§ YOUR OBJECTIVE
Using the data below, copy each line that includes the word "Require".

RECORDS FOR THE EXERCISE below:

(* ===== verification/DlBlocks.v ===== *)
(** Chunks of a memory space taken, split and merged: what the boundary-tag macros do to
    the layout of the segments. *)
From stdpp Require Import gmap.
From S2P Require Import Prelude DlBins DlTree DlUnlink DlFit DlSmall DlSpace DlLayout DlInv.
Local Open Scope Z_scope.
Implicit Types g : Z -> tchunk.

(** ** Heads *)
Lemma used_head k s : in_use k = true -> s mod 8 = 0 -> Z.lor (Z.lor s PINUSE_BIT) CINUSE_BIT = head_word k s true.
Proof. intros Hk Hs. rewrite <- Z.lor_assoc. change (Z.lor PINUSE_BIT CINUSE_BIT) with 3. rewrite lor_flags by lia. by destruct k. Qed.

Lemma free_head s : s mod 8 = 0 -> Z.lor s PINUSE_BIT = head_word KFree s true.
Proof. intros Hs. unfold PINUSE_BIT. by rewrite lor_flags by lia. Qed.

Lemma pin_head k s : in_use k = true -> s mod 8 = 0 -> Z.lor (head_word k s false) PINUSE_BIT = head_word k s true.
Proof.
  intros Hk Hs. unfold head_word. rewrite Hk. cbn [Z.b2z]. rewrite <- (lor_flags s) by lia. rewrite <- Z.lor_assoc. change (Z.lor (0 + 2 * 1) PINUSE_BIT) with 3. by rewrite lor_flags by lia.
Qed.

Lemma unpin_head k s : in_use k = true -> s mod 8 = 0 -> 0 <= s < 2 ^ 63 -> Z.land (head_word k s true) (u64 (Z.lnot PINUSE_BIT)) = head_word k s false.
Proof.
  intros Hk Hs Hr. set (h := head_word k s true). assert (Eh : h = s + 3) by (unfold h, head_word; by rewrite Hk).
  unfold uwrap. rewrite <- Z.land_ones, (Z.land_comm (Z.lnot _)), Z.land_assoc, Z.land_ones, Z.mod_small by lia. change (Z.land h (Z.lnot PINUSE_BIT)) with (Z.land h (Z.lnot (Z.ones 1))).
  rewrite <- Z.ldiff_land, Z.ldiff_ones_r, Z.shiftl_mul_pow2, Z.shiftr_div_pow2, Eh by lia. unfold head_word. rewrite Hk. cbn [Z.b2z].
  pose proof (Z.div_mod s 8 ltac:(lia)) as E. replace ((s + 3) / 2 ^ 1) with (4 * (s / 8) + 1) by (apply (Z.div_unique_pos _ _ _ 1); lia). lia.
Qed.

Lemma head_flags k s q c : tc_head c = head_word k s q -> s mod 8 = 0 -> chunksize c = s /\ pinuse c = q /\ cinuse c = in_use k /\
  is_inuse c = negb (q && negb (in_use k)) /\ is_mmapped c = negb q && negb (in_use k) /\ (Z.land (tc_head c) INUSE_BITS =? INUSE_BITS) = q && in_use k.
Proof.
  intros E Hs. assert (Hf : 0 <= Z.b2z q + 2 * Z.b2z (in_use k) < 8) by (destruct q, k; cbn; lia).
  split; [by apply (size_of_head c s (Z.b2z q + 2 * Z.b2z (in_use k)))|]. unfold pinuse, cinuse, is_inuse, is_mmapped, PINUSE_BIT, CINUSE_BIT. change INUSE_BITS with 3. rewrite E. unfold head_word.
  rewrite !(land_flags s) by (done || lia). by destruct q, k.
Qed.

End of RECORDS FOR THE EXERCISE.

§ RESPONSE
From stdpp Require Import gmap.
From S2P Require Import Prelude DlBins DlTree DlUnlink DlFit DlSmall DlSpace DlLayout DlInv.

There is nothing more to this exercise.